(Input material)

Definition with_jitter (j : JitterBuffer) (p : ReceiverPipeline) : ReceiverPipeline :=
  mkPipeline j (rp_expected_packet_bytes p) (rp_samples_per_packet p) (rp_frame_duration_ms p)
    (rp_adjustment_packets p) (rp_maximum_target_packets p) (rp_adaptation_cooldown_packets p)
    (rp_cooldown_after_adjustment_packets p) (rp_last_underruns p).
Definition with_cooldown (n : Z) (p : ReceiverPipeline) : ReceiverPipeline :=
  mkPipeline (rp_jitter p) (rp_expected_packet_bytes p) (rp_samples_per_packet p) (rp_frame_duration_ms p)
    (rp_adjustment_packets p) (rp_maximum_target_packets p) n
    (rp_cooldown_after_adjustment_packets p) (rp_last_underruns p).
Definition with_last_underruns (n : Z) (p : ReceiverPipeline) : ReceiverPipeline :=
  mkPipeline (rp_jitter p) (rp_expected_packet_bytes p) (rp_samples_per_packet p) (rp_frame_duration_ms p)
    (rp_adjustment_packets p) (rp_maximum_target_packets p) (rp_adaptation_cooldown_packets p)
    (rp_cooldown_after_adjustment_packets p) n.

(** [div_ceil] rounds up. *)
Definition packets_for_duration (duration_ms frame_duration_ms : Z) : result ClientError Z :=
  if frame_duration_ms =? 0 then Err UnsupportedStream
  else Ok (Z.max (div_ceil duration_ms frame_duration_ms) 1).

Definition pipeline_new (stream : StreamInfo) (ring : PcmRing) (shared : SharedState)
  : result ClientError (ReceiverPipeline * PcmRing * SharedState) :=
  let frame := si_frame_duration_ms stream in
  if negb (si_sample_rate stream =? SAMPLE_RATE) || negb (si_channels stream =? CHANNELS)
     || negb (bool_decide (si_sample_format stream = I16Le)) || (frame =? 0)
  then Err UnsupportedStream
  else
    let samples_per_channel := SAMPLE_RATE * frame in
    if uint_max 64 <? samples_per_channel then Err UnsupportedStream
    else if negb (samples_per_channel mod 1000 =? 0) then Err UnsupportedStream
    else
      let samples_per_packet := samples_per_channel / 1000 * CHANNELS in
      let expected_packet_bytes := samples_per_packet * 2 in
      target_packets ← packets_for_duration INITIAL_JITTER_BUFFER_MS frame;
      adjustment_packets ← packets_for_duration JITTER_BUFFER_STEP_MS frame;
      maximum_target_packets ← packets_for_duration MAX_JITTER_BUFFER_MS frame;
      cooldown ← packets_for_duration ADAPTATION_COOLDOWN_MS frame;
      let shared := set_jitter_buffer_ms (frame * target_packets) shared in
      let ring := begin_buffering (set_playback_target ring (target_packets * samples_per_packet)) in
      Ok (mkPipeline (jb_new target_packets) expected_packet_bytes samples_per_packet frame
            adjustment_packets maximum_target_packets cooldown cooldown (rg_underruns ring), ring, shared).

Definition resume (p : ReceiverPipeline) (ring : PcmRing) (next_sequence : Z) : ReceiverPipeline * PcmRing :=
  let p := with_jitter (restart (rp_jitter p) next_sequence) p in
  let ring := begin_buffering (clear ring) in
  (with_cooldown (rp_cooldown_after_adjustment_packets p) (with_last_underruns (rg_underruns ring) p), ring).

(** What one jitter output does to the ring. *)
Definition write_output (samples_per_packet : Z) (ring : PcmRing) (output : JitterOutput) : PcmRing :=
  match output with
  | Audio packet => write_pcm_le ring (ap_payload packet)
  | Silence => write_silence ring samples_per_packet
  end.

Definition adjust_jitter_after_stutter (p : ReceiverPipeline) (ring : PcmRing) (shared : SharedState)
    (stutter_detected : bool) : ReceiverPipeline * PcmRing * SharedState :=
  if 0 <? rp_adaptation_cooldown_packets p
  then (with_cooldown (rp_adaptation_cooldown_packets p - 1) p, ring, shared)
  else if stutter_detected && jb_started (rp_jitter p) then
    let '(j, increased) :=
      increase_target (rp_jitter p) (rp_adjustment_packets p) (rp_maximum_target_packets p) in
    let p := with_jitter j p in
    if increased : bool then
      (with_cooldown (rp_cooldown_after_adjustment_packets p) p,
       set_playback_target ring (jb_target_packets j * rp_samples_per_packet p),
       set_jitter_buffer_ms (rp_frame_duration_ms p * jb_target_packets j) shared)
    else (p, ring, shared)
  else (p, ring, shared).

(** [None]: the loop of the jitter buffer ran out of fuel, which it never does
    ([handle_packet_total]). *)
Definition handle_packet (p : ReceiverPipeline) (ring : PcmRing) (shared : SharedState) (packet : AudioPacket)
  : option (ReceiverPipeline * PcmRing * SharedState * bool) :=
  let shared := add_received shared in
  if negb (Z.of_nat (length (ap_payload packet)) =? rp_expected_packet_bytes p)
  then Some (p, ring, shared, false)
  else
    let underruns := rg_underruns ring in
    let underrun_detected := rp_last_underruns p <? underruns in
    let p := with_last_underruns underruns p in
    let lost_before := jb_lost_packets (rp_jitter p) in
    let late_before := jb_late_packets (rp_jitter p) in
    '(j, outputs) ← push (rp_jitter p) packet;
    let p := with_jitter j p in
    let ring := foldl (write_output (rp_samples_per_packet p)) ring outputs in
    let shared := add_lost (saturating_sub (jb_lost_packets j) lost_before) shared in
    let late_packets := jb_late_packets j in
    let shared := add_late (saturating_sub late_packets late_before) shared in
    let '(p, ring, shared) :=
      adjust_jitter_after_stutter p ring shared (underrun_detected || (late_before <? late_packets)) in
    Some (p, ring, shared, true).

Fixpoint handle_packets (p : ReceiverPipeline) (ring : PcmRing) (shared : SharedState) (arrivals : list AudioPacket)
  : option (ReceiverPipeline * PcmRing * SharedState) :=
  match arrivals with
  | [] => Some (p, ring, shared)
  | packet :: arrivals' =>
      '(p, ring, shared, _) ← handle_packet p ring shared packet;
      handle_packets p ring shared arrivals'
  end.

(End Input material)

* _What you will do_
Give back the records word for word. Start at the first line, end at the line containing "(rp_adjustment_packets p) (rp_maximum_target_packets p) n", and include both.

* _Reply_
Definition with_jitter (j : JitterBuffer) (p : ReceiverPipeline) : ReceiverPipeline :=
  mkPipeline j (rp_expected_packet_bytes p) (rp_samples_per_packet p) (rp_frame_duration_ms p)
    (rp_adjustment_packets p) (rp_maximum_target_packets p) (rp_adaptation_cooldown_packets p)
    (rp_cooldown_after_adjustment_packets p) (rp_last_underruns p).
Definition with_cooldown (n : Z) (p : ReceiverPipeline) : ReceiverPipeline :=
  mkPipeline (rp_jitter p) (rp_expected_packet_bytes p) (rp_samples_per_packet p) (rp_frame_duration_ms p)
    (rp_adjustment_packets p) (rp_maximum_target_packets p) n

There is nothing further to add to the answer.